> _Task goal_
Go through the entries below. Copy out every line that contains "string".

> _Source records_
+++++

(** ** Locking *)

(** C2, as stated, fails: with hosts "alpha" and "beta", once the goroutine of
    "alpha" holds the lock, the goroutine of "beta" and [GetStats] both wait,
    because [monitorHost] and [GetStats] lock the one [mu] of the [Monitor]. *)
Lemma per_host_locking_fails :
  ~ per_host_locking float /\
  (exists m1 g1',
     goroutine_step two_hosts writer_alpha a_tick = Ran (m1, g1') /\
     goroutine_step m1 writer_beta a_tick = Blocked /\
     GetStats m1 = Blocked).
Proof.
  assert (Hex : exists m1 g1',
     goroutine_step two_hosts writer_alpha a_tick = Ran (m1, g1') /\
     goroutine_step m1 writer_beta a_tick = Blocked /\
     GetStats m1 = Blocked).
  { eexists _, _. split; [reflexivity|]. split; reflexivity. }
  split; [|exact Hex].
  intros Hclaim. destruct Hex as (m1 & g1' & Hstep & Hblocked & _).
  assert (Hne : g_host writer_alpha <> g_host writer_beta) by discriminate.
  destruct (Hclaim two_hosts m1 writer_alpha g1' writer_beta
              Failure (Success 12%float) a_tick a_tick
              Hne eq_refl Hstep eq_refl) as [Hgo _].
  exact (Hgo Hblocked).
Qed.

(** C2, amended: the statistics of all hosts are guarded by the single
    reader/writer lock of the [Monitor]. Once a goroutine has taken it for its
    update, the goroutine of any other host that wants to update and every
    [GetStats] wait; they can go on when the lock is released. The probe
    itself is made before the lock is taken and never waits for it. *)
Theorem one_lock_for_all_hosts {F : Type} `{Float64Ops F}
    (m m1 : Monitor F) (g1 g1' g2 : Goroutine F)
    (o1 o2 : ProbeOutcome F) (tick1 tick2 : ProbeOutcome F * Time) :
  g_pc g1 = AtLock o1 ->
  goroutine_step m g1 tick1 = Ran (m1, g1') ->
  g_pc g2 = AtLock o2 ->
  (g_pc g1' = InLock o1 /\ writer (mu m1) = true) /\
  (goroutine_step m1 g2 tick2 = Blocked /\ GetStats m1 = Blocked) /\
  (forall st : gmap string (PingStats F),
     let released := with_mu (with_stats m1 st) (rw_Unlock (mu m1)) in
     (exists m3 g3, goroutine_step released g2 tick2 = Ran (m3, g3)) /\
     (exists records, GetStats released = Ran records)) /\
  (forall (m' : Monitor F) (host : string) (l : F)
          (tick : ProbeOutcome F * Time),
     goroutine_step m'
       {| g_host := host; g_lastLatency := l; g_pc := AtTick |} tick
     = Ran (m', {| g_host := host; g_lastLatency := l;
                   g_pc := AtLock (fst tick) |})).
Proof.
  intros Hpc1 Hstep Hpc2.
  unfold goroutine_step in Hstep. rewrite Hpc1 in Hstep.
  unfold rw_Lock in Hstep.
  destruct (writer (mu m)) eqn:Hw; [discriminate|].
  destruct (Nat.eqb (readers (mu m)) 0) eqn:Hr; [|discriminate].
  cbn in Hstep. injection Hstep as <- <-.
  apply Nat.eqb_eq in Hr.
  split; [split; reflexivity|]. split; [|split].
  - split.
    + unfold goroutine_step. rewrite Hpc2. reflexivity.
    + reflexivity.
  - intros st released. subst released. split.
    + unfold goroutine_step. rewrite Hpc2.
      unfold rw_Lock, rw_Unlock. cbn. rewrite Hr. cbn. eauto.
    + unfold GetStats. cbn. eauto.
  - intros m' host l tick. reflexivity.
Qed.

Lemma one_lock_for_all_hosts_witness :
  let m1 := with_mu two_hosts {| writer := true; readers := 0 |} in
  let g1' := {| g_host := "alpha"; g_lastLatency := 0%float;
                g_pc := InLock Failure |} in
  goroutine_step two_hosts writer_alpha a_tick = Ran (m1, g1') /\
  goroutine_step m1 writer_beta a_tick = Blocked /\
  GetStats m1 = Blocked.
Proof.
  intros m1 g1'.
  assert (Hstep : goroutine_step two_hosts writer_alpha a_tick = Ran (m1, g1'))
    by reflexivity.
  split; [exact Hstep|].
  exact (proj1 (proj2 (one_lock_for_all_hosts two_hosts m1 writer_alpha g1'
                         writer_beta Failure (Success 12%float) a_tick a_tick
                         eq_refl Hstep eq_refl))).
Defined.

(** ** Jitter *)

Section JitterFacts.
Context {F : Type} `{Float64Ops F}.
Local Open Scope f64_scope.

Lemma Apply_Jitter s l o now :
  Jitter (fst (Apply s l o now))
  = match o with
    | Success r => next_jitter (Jitter s) l r
    | Failure => Jitter s
    end.
Proof.
  destruct o; [rewrite Apply_Success | rewrite Apply_Failure]; simpl;
    unfold packet_loss; simpl;
    destruct (wrap_int (PacketsSent s + 1) >? 0)%Z; reflexivity.
Qed.

Lemma Apply_lastLatency s l o now :
  snd (Apply s l o now) = match o with Success r => r | Failure => l end.
Proof. destruct o; reflexivity. Qed.

Lemma task_step_Jitter t tick :
  Jitter (stats_of (task_step t tick))
  = match fst tick with
    | Success r => next_jitter (Jitter (stats_of t)) (lastLatency_of t) r
    | Failure => Jitter (stats_of t)
    end.
Proof.
  unfold task_step.
  pose proof (Apply_Jitter (stats_of t) (lastLatency_of t) (fst tick) (snd tick)).
  destruct (Apply _ _ _ _). assumption.
Qed.

Lemma task_step_lastLatency t tick :
  lastLatency_of (task_step t tick)
  = match fst tick with Success r => r | Failure => lastLatency_of t end.
Proof.
  unfold task_step.
  pose proof (Apply_lastLatency (stats_of t) (lastLatency_of t)
                (fst tick) (snd tick)).
  destruct (Apply _ _ _ _). assumption.
Qed.

(** The baseline of a run is the latency of its latest reply, whatever
    failed probes came after it, and 0 as long as there was no reply. *)
Lemma lastLatency_run (host : string) (ticks : list (ProbeOutcome F * Time)) :
  lastLatency_of (monitorHost host ticks)
  = default f_zero (last (replies ticks)).
Proof.
  induction ticks as [|tick ticks IH] using rev_ind; [reflexivity|].
  rewrite monitorHost_snoc, task_step_lastLatency, replies_app.
  destruct tick as [[r|] now]; cbn [fst replies].
  - now rewrite last_snoc.
  - now rewrite app_nil_r.
Qed.

End JitterFacts.

(** C1, as stated, fails: after a reply of 40 ms and a failed probe the
    baseline is still 40, and the reply of 60 ms that follows moves the
    jitter from 0 to 2. *)
Lemma failure_resets_baseline_fails :
  ~ failure_resets_baseline float /\
  (let down := monitorHost "example.org"
                 [(Success 40%float, TimeAt 1); (Failure, TimeAt 2)] in
   let back := monitorHost "example.org"
                 [(Success 40%float, TimeAt 1); (Failure, TimeAt 2);
                  (Success 60%float, TimeAt 3)] in
   lastLatency_of down = 40%float /\
   Jitter (stats_of down) = 0%float /\
   Jitter (stats_of back) = 2%float).
Proof.
  split; [|repeat split].
  intros Hclaim.
  destruct (Hclaim "example.org" [(Success 40%float, TimeAt 1)]
              (TimeAt 2) (TimeAt 3) 60%float) as [Hl _].
  vm_compute in Hl. float_discriminate Hl.
Qed.

(** C1, amended: a failed probe leaves the baseline of the jitter untouched:
    it stays the latency of the latest reply, or 0 when there was none. The
    first reply after a failed probe therefore updates the jitter against the
    latency of the last reply before the failure, whenever that latency is
    above 0, and stores its own latency as the new baseline. *)
Theorem failure_keeps_baseline {F : Type} `{Float64Ops F}
    (host : string) (ticks : list (ProbeOutcome F * Time))
    (t1 t2 : Time) (r : F) :
  let before := monitorHost host ticks in
  let down := monitorHost host (ticks ++ [(Failure, t1)]) in
  let back := monitorHost host (ticks ++ [(Failure, t1); (Success r, t2)]) in
  lastLatency_of before = default f_zero (last (replies ticks)) /\
  lastLatency_of down = lastLatency_of before /\
  Jitter (stats_of down) = Jitter (stats_of before) /\
  Jitter (stats_of back)
  = (if (lastLatency_of before ≻ f_zero)%f64
     then (Jitter (stats_of before) ⊗ f_0_9
           ⊕ abs_diff r (lastLatency_of before) ⊗ f_0_1)%f64
     else Jitter (stats_of before)) /\
  lastLatency_of back = r.
Proof.
  intros before down back.
  assert (Hdown : down = task_step before (Failure, t1))
    by apply monitorHost_snoc.
  assert (Hback : back = task_step down (Success r, t2)).
  { subst back down.
    change [(Failure, t1); (Success r, t2)]
      with ([(@Failure F, t1)] ++ [(Success r, t2)]).
    rewrite app_assoc. apply monitorHost_snoc. }
  split; [apply lastLatency_run|].
  assert (Hl : lastLatency_of down = lastLatency_of before)
    by (rewrite Hdown, task_step_lastLatency; reflexivity).
  assert (Hj : Jitter (stats_of down) = Jitter (stats_of before))
    by (rewrite Hdown, task_step_Jitter; reflexivity).
  repeat split; try assumption.
  - rewrite Hback, task_step_Jitter. cbn [fst]. now rewrite Hl, Hj.
  - rewrite Hback, task_step_lastLatency. reflexivity.
Qed.

(** C8, as stated, fails: after a reply of 0 ms, a reply of 20 ms leaves the
    jitter at 0 where the formula gives 2, because the loop takes a baseline
    of 0 for the absence of an earlier reply. *)
Lemma jitter_whenever_previous_fails :
  ~ jitter_whenever_previous float /\
  (let t := monitorHost "example.org" [(Success 0%float, TimeAt 1)] in
   let t' := monitorHost "example.org"
               [(Success 0%float, TimeAt 1); (Success 20%float, TimeAt 2)] in
   last (replies [(Success 0%float, TimeAt 1)]) = Some 0%float /\
   Jitter (stats_of t') = 0%float /\
   (Jitter (stats_of t) ⊗ f_0_9 ⊕ abs_diff 20%float 0%float ⊗ f_0_1)%f64
   = 2%float).
Proof.
  split; [|repeat split].
  intros Hclaim.
  destruct (Hclaim "example.org" [(Success 0%float, TimeAt 1)]
              (TimeAt 2) 20%float 0%float eq_refl) as [Hj _].
  vm_compute in Hj. float_discriminate Hj.
Qed.

(** C8, amended: a reply of latency [r] sets the jitter to
    [jitter * 0.9 + |r - previous| * 0.1] whenever the latency of the latest
    earlier reply is above 0, leaves it untouched otherwise, and in both cases
    becomes the new baseline; after exactly one reply the jitter is still at
    its initial value 0, and after replies of 40 ms and 60 ms it is 2. *)
Theorem jitter_update
    (host : string) (ticks : list (ProbeOutcome float * Time))
    (now : Time) (r : float) :
  let t := monitorHost host ticks in
  let t' := monitorHost host (ticks ++ [(Success r, now)]) in
  lastLatency_of t = default 0%float (last (replies ticks)) /\
  Jitter (stats_of t')
  = (if (0 <? lastLatency_of t)%float
     then (Jitter (stats_of t) * 0.9
           + abs_diff r (lastLatency_of t) * 0.1)%float
     else Jitter (stats_of t)) /\
  lastLatency_of t' = r /\
  (forall n1 : Time,
     Jitter (stats_of (monitorHost host [(Success r, n1)])) = 0%float) /\
  (forall n1 n2 : Time,
     Jitter (stats_of (monitorHost host [(Success 40%float, n1);
                                         (Success 60%float, n2)]))
     = 2%float).
Proof.
  intros t t'.
  assert (Ht' : t' = task_step t (Success r, now)) by apply monitorHost_snoc.
  split; [exact (lastLatency_run host ticks)|].
  split; [rewrite Ht', task_step_Jitter; reflexivity|].
  split; [rewrite Ht', task_step_lastLatency; reflexivity|].
  split.
  - intros n1. unfold monitorHost. cbn [fold_left].
    rewrite task_step_Jitter. reflexivity.
  - intros n1 n2. unfold monitorHost. cbn [fold_left].
    rewrite task_step_Jitter, task_step_lastLatency. cbn [fst].
    rewrite task_step_Jitter. reflexivity.
Qed.

(** ** Average latency *)

Section AverageFacts.
Context {F : Type} `{Float64Ops F}.
Local Open Scope f64_scope.

Lemma Apply_AvgLatency s l o now :
  AvgLatency (fst (Apply s l o now))
  = match o with
    | Success r =>
        if (wrap_int (PacketsRecv s + 1) =? 1)%Z then r
        else (AvgLatency s
              ⊗ f_of_int (wrap_int (wrap_int (PacketsRecv s + 1) - 1)) ⊕ r)
             ⊘ f_of_int (wrap_int (PacketsRecv s + 1))
    | Failure => AvgLatency s
    end.
Proof.
  destruct o; [rewrite Apply_Success | rewrite Apply_Failure]; simpl;
    unfold packet_loss; simpl;
    destruct (wrap_int (PacketsSent s + 1) >? 0)%Z; reflexivity.
Qed.

Lemma f_sum_snoc (l : list F) (r : F) : f_sum (l ++ [r]) = f_sum l ⊕ r.
Proof. unfold f_sum. now rewrite fold_left_app. Qed.

End AverageFacts.

(** The running average is not, bit for bit, the mean obtained by summing the
    latencies and dividing by their number: after replies of 4, 4, 4, 4, 4,
    4, 5 and 1 ms it is 3.7500000000000004 (the seventh average, 29/7, is
    rounded, and so is its product with 7), one unit in the last place above
    the mean 3.75. The two can agree up to a rounding error only, which
    needs the real value of every rounded operation to be stated. *)
Example avg_one_ulp_above_mean :
  AvgLatency (stats_of (monitorHost "example.org" eight_replies))
  = 3.7500000000000004%float /\
  mean (replies eight_replies) = 3.75%float /\
  (3.7500000000000004 =? 3.75)%float = false.
Proof. repeat split. Qed.

(** ** Extrema *)

Section ExtremaFacts.
Context {F : Type} `{Float64Ops F}.
Local Open Scope f64_scope.

Lemma Apply_extrema s l o now :
  let s' := fst (Apply s l o now) in
  MinLatency s'
  = match o with
    | Success r =>
        if (MinLatency s ≐ f_neg1) || (r ≺ MinLatency s) then r
        else MinLatency s
    | Failure => MinLatency s
    end /\
  MaxLatency s'
  = match o with
    | Success r => if r ≻ MaxLatency s then r else MaxLatency s
    | Failure => MaxLatency s
    end /\
  CurrentLatency s'
  = match o with Success r => r | Failure => CurrentLatency s end.
Proof.
  destruct o; [rewrite Apply_Success | rewrite Apply_Failure]; simpl;
    unfold packet_loss; simpl;
    destruct (wrap_int (PacketsSent s + 1) >? 0)%Z; repeat split.
Qed.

+++++

> _The completed task_
  (forall st : gmap string (PingStats F),
  (forall (m' : Monitor F) (host : string) (l : F)
Lemma lastLatency_run (host : string) (ticks : list (ProbeOutcome F * Time)) :
    (host : string) (ticks : list (ProbeOutcome F * Time))
    (host : string) (ticks : list (ProbeOutcome float * Time))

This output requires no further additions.